The required output is every entry, printed exactly as written.

*** Opening of DATASET EXCERPTS ***

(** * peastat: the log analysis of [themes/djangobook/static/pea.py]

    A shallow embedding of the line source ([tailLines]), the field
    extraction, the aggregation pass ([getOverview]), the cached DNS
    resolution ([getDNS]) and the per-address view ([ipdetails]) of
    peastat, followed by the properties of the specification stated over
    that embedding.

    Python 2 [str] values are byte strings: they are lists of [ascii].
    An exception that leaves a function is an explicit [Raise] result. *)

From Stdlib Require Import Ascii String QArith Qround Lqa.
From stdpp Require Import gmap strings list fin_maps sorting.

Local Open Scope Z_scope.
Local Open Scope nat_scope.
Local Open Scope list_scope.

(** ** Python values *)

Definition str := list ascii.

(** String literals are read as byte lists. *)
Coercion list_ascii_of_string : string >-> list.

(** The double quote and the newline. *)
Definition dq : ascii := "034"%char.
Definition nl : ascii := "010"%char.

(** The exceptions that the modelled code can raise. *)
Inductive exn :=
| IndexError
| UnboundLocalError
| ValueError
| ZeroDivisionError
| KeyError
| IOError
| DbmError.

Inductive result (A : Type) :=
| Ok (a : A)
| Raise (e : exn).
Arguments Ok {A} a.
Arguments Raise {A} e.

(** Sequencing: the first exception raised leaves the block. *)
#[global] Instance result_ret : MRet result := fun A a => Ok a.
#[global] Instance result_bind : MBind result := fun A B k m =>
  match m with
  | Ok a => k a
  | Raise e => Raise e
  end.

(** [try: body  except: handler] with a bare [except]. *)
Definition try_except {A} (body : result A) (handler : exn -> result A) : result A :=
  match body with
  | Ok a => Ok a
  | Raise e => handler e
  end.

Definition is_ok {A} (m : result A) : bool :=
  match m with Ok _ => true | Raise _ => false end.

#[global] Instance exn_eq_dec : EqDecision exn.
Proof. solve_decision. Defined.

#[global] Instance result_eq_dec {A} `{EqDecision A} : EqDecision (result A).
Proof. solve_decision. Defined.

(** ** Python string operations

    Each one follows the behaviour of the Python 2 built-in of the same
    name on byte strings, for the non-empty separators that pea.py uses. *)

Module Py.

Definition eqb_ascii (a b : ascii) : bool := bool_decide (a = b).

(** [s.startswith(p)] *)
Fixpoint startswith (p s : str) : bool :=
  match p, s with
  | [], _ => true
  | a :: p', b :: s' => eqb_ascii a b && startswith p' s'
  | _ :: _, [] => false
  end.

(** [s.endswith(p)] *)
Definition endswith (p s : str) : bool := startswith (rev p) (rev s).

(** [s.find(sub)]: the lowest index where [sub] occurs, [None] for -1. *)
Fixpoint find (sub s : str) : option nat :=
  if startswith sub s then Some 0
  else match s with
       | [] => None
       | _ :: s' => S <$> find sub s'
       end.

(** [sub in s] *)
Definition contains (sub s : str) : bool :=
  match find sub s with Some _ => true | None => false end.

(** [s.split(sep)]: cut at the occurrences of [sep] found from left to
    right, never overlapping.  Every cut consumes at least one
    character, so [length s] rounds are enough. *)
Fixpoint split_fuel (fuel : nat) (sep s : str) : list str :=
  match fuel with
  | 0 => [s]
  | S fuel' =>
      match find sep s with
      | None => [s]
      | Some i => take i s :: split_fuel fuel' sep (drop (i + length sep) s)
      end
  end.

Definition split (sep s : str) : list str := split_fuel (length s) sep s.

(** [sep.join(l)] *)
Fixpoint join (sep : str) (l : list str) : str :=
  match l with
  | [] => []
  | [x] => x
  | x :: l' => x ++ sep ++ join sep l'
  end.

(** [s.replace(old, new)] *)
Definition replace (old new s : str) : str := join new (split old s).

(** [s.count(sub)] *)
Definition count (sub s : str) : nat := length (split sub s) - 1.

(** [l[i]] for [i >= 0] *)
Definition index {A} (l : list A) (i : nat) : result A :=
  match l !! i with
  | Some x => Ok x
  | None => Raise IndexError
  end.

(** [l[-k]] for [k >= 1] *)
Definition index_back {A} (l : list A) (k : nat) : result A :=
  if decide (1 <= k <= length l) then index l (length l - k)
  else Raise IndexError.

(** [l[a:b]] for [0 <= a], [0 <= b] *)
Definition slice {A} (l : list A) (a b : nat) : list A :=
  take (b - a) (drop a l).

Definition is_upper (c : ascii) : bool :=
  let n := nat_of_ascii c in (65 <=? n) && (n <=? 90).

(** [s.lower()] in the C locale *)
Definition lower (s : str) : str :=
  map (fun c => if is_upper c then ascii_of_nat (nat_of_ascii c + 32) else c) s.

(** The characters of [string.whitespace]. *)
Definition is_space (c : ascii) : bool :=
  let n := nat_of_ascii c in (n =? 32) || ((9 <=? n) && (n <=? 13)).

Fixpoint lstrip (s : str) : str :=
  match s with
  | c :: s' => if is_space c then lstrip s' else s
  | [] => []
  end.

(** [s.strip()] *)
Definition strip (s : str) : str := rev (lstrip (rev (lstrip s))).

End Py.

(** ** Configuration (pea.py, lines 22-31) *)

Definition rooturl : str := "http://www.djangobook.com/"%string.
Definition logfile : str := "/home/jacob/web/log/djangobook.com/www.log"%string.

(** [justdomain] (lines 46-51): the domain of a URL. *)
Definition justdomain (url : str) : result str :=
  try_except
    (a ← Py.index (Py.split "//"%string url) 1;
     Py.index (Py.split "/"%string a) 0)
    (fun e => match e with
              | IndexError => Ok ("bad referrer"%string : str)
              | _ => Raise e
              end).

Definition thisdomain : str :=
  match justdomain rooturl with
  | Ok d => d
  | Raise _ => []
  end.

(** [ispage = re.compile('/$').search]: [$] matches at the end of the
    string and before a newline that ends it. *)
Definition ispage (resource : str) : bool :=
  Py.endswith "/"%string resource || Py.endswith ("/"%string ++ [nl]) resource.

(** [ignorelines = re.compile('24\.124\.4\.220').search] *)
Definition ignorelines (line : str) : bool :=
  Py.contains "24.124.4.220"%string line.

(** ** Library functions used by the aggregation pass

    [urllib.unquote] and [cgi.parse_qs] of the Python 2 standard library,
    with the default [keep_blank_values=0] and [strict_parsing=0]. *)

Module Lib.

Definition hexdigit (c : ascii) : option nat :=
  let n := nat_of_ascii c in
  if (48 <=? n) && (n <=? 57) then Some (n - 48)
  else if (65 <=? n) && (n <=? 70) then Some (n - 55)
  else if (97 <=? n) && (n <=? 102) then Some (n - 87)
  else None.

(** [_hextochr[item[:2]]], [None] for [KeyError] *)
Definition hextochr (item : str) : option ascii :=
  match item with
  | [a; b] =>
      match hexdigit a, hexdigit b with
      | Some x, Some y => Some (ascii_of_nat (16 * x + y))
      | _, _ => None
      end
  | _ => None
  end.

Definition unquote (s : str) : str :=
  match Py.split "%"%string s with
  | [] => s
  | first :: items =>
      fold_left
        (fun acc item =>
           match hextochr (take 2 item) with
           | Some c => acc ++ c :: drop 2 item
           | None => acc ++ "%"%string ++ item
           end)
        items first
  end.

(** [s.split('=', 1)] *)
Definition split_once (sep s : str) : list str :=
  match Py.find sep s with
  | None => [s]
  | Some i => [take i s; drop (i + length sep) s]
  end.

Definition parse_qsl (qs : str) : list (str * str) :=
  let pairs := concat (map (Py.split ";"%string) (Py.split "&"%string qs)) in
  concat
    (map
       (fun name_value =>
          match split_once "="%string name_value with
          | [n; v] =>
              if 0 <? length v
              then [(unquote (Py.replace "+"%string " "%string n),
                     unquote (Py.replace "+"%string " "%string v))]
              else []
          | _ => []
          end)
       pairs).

*** Close of DATASET EXCERPTS ***

=== COMPLETED EXERCISE ===
(** * peastat: the log analysis of [themes/djangobook/static/pea.py]

    A shallow embedding of the line source ([tailLines]), the field
    extraction, the aggregation pass ([getOverview]), the cached DNS
    resolution ([getDNS]) and the per-address view ([ipdetails]) of
    peastat, followed by the properties of the specification stated over
    that embedding.

    Python 2 [str] values are byte strings: they are lists of [ascii].
    An exception that leaves a function is an explicit [Raise] result. *)

From Stdlib Require Import Ascii String QArith Qround Lqa.
From stdpp Require Import gmap strings list fin_maps sorting.

Local Open Scope Z_scope.
Local Open Scope nat_scope.
Local Open Scope list_scope.

(** ** Python values *)

Definition str := list ascii.

(** String literals are read as byte lists. *)
Coercion list_ascii_of_string : string >-> list.

(** The double quote and the newline. *)
Definition dq : ascii := "034"%char.
Definition nl : ascii := "010"%char.

(** The exceptions that the modelled code can raise. *)
Inductive exn :=
| IndexError
| UnboundLocalError
| ValueError
| ZeroDivisionError
| KeyError
| IOError
| DbmError.

Inductive result (A : Type) :=
| Ok (a : A)
| Raise (e : exn).
Arguments Ok {A} a.
Arguments Raise {A} e.

(** Sequencing: the first exception raised leaves the block. *)
#[global] Instance result_ret : MRet result := fun A a => Ok a.
#[global] Instance result_bind : MBind result := fun A B k m =>
  match m with
  | Ok a => k a
  | Raise e => Raise e
  end.

(** [try: body  except: handler] with a bare [except]. *)
Definition try_except {A} (body : result A) (handler : exn -> result A) : result A :=
  match body with
  | Ok a => Ok a
  | Raise e => handler e
  end.

Definition is_ok {A} (m : result A) : bool :=
  match m with Ok _ => true | Raise _ => false end.

#[global] Instance exn_eq_dec : EqDecision exn.
Proof. solve_decision. Defined.

#[global] Instance result_eq_dec {A} `{EqDecision A} : EqDecision (result A).
Proof. solve_decision. Defined.

(** ** Python string operations

    Each one follows the behaviour of the Python 2 built-in of the same
    name on byte strings, for the non-empty separators that pea.py uses. *)

Module Py.

Definition eqb_ascii (a b : ascii) : bool := bool_decide (a = b).

(** [s.startswith(p)] *)
Fixpoint startswith (p s : str) : bool :=
  match p, s with
  | [], _ => true
  | a :: p', b :: s' => eqb_ascii a b && startswith p' s'
  | _ :: _, [] => false
  end.

(** [s.endswith(p)] *)
Definition endswith (p s : str) : bool := startswith (rev p) (rev s).

(** [s.find(sub)]: the lowest index where [sub] occurs, [None] for -1. *)
Fixpoint find (sub s : str) : option nat :=
  if startswith sub s then Some 0
  else match s with
       | [] => None
       | _ :: s' => S <$> find sub s'
       end.

(** [sub in s] *)
Definition contains (sub s : str) : bool :=
  match find sub s with Some _ => true | None => false end.

(** [s.split(sep)]: cut at the occurrences of [sep] found from left to
    right, never overlapping.  Every cut consumes at least one
    character, so [length s] rounds are enough. *)
Fixpoint split_fuel (fuel : nat) (sep s : str) : list str :=
  match fuel with
  | 0 => [s]
  | S fuel' =>
      match find sep s with
      | None => [s]
      | Some i => take i s :: split_fuel fuel' sep (drop (i + length sep) s)
      end
  end.

Definition split (sep s : str) : list str := split_fuel (length s) sep s.

(** [sep.join(l)] *)
Fixpoint join (sep : str) (l : list str) : str :=
  match l with
  | [] => []
  | [x] => x
  | x :: l' => x ++ sep ++ join sep l'
  end.

(** [s.replace(old, new)] *)
Definition replace (old new s : str) : str := join new (split old s).

(** [s.count(sub)] *)
Definition count (sub s : str) : nat := length (split sub s) - 1.

(** [l[i]] for [i >= 0] *)
Definition index {A} (l : list A) (i : nat) : result A :=
  match l !! i with
  | Some x => Ok x
  | None => Raise IndexError
  end.

(** [l[-k]] for [k >= 1] *)
Definition index_back {A} (l : list A) (k : nat) : result A :=
  if decide (1 <= k <= length l) then index l (length l - k)
  else Raise IndexError.

(** [l[a:b]] for [0 <= a], [0 <= b] *)
Definition slice {A} (l : list A) (a b : nat) : list A :=
  take (b - a) (drop a l).

Definition is_upper (c : ascii) : bool :=
  let n := nat_of_ascii c in (65 <=? n) && (n <=? 90).

(** [s.lower()] in the C locale *)
Definition lower (s : str) : str :=
  map (fun c => if is_upper c then ascii_of_nat (nat_of_ascii c + 32) else c) s.

(** The characters of [string.whitespace]. *)
Definition is_space (c : ascii) : bool :=
  let n := nat_of_ascii c in (n =? 32) || ((9 <=? n) && (n <=? 13)).

Fixpoint lstrip (s : str) : str :=
  match s with
  | c :: s' => if is_space c then lstrip s' else s
  | [] => []
  end.

(** [s.strip()] *)
Definition strip (s : str) : str := rev (lstrip (rev (lstrip s))).

End Py.

(** ** Configuration (pea.py, lines 22-31) *)

Definition rooturl : str := "http://www.djangobook.com/"%string.
Definition logfile : str := "/home/jacob/web/log/djangobook.com/www.log"%string.

(** [justdomain] (lines 46-51): the domain of a URL. *)
Definition justdomain (url : str) : result str :=
  try_except
    (a ← Py.index (Py.split "//"%string url) 1;
     Py.index (Py.split "/"%string a) 0)
    (fun e => match e with
              | IndexError => Ok ("bad referrer"%string : str)
              | _ => Raise e
              end).

Definition thisdomain : str :=
  match justdomain rooturl with
  | Ok d => d
  | Raise _ => []
  end.

(** [ispage = re.compile('/$').search]: [$] matches at the end of the
    string and before a newline that ends it. *)
Definition ispage (resource : str) : bool :=
  Py.endswith "/"%string resource || Py.endswith ("/"%string ++ [nl]) resource.

(** [ignorelines = re.compile('24\.124\.4\.220').search] *)
Definition ignorelines (line : str) : bool :=
  Py.contains "24.124.4.220"%string line.

(** ** Library functions used by the aggregation pass

    [urllib.unquote] and [cgi.parse_qs] of the Python 2 standard library,
    with the default [keep_blank_values=0] and [strict_parsing=0]. *)

Module Lib.

Definition hexdigit (c : ascii) : option nat :=
  let n := nat_of_ascii c in
  if (48 <=? n) && (n <=? 57) then Some (n - 48)
  else if (65 <=? n) && (n <=? 70) then Some (n - 55)
  else if (97 <=? n) && (n <=? 102) then Some (n - 87)
  else None.

(** [_hextochr[item[:2]]], [None] for [KeyError] *)
Definition hextochr (item : str) : option ascii :=
  match item with
  | [a; b] =>
      match hexdigit a, hexdigit b with
      | Some x, Some y => Some (ascii_of_nat (16 * x + y))
      | _, _ => None
      end
  | _ => None
  end.

Definition unquote (s : str) : str :=
  match Py.split "%"%string s with
  | [] => s
  | first :: items =>
      fold_left
        (fun acc item =>
           match hextochr (take 2 item) with
           | Some c => acc ++ c :: drop 2 item
           | None => acc ++ "%"%string ++ item
           end)
        items first
  end.

(** [s.split('=', 1)] *)
Definition split_once (sep s : str) : list str :=
  match Py.find sep s with
  | None => [s]
  | Some i => [take i s; drop (i + length sep) s]
  end.

Definition parse_qsl (qs : str) : list (str * str) :=
  let pairs := concat (map (Py.split ";"%string) (Py.split "&"%string qs)) in
  concat
    (map
       (fun name_value =>
          match split_once "="%string name_value with
          | [n; v] =>
              if 0 <? length v
              then [(unquote (Py.replace "+"%string " "%string n),
                     unquote (Py.replace "+"%string " "%string v))]
              else []
          | _ => []
          end)
       pairs).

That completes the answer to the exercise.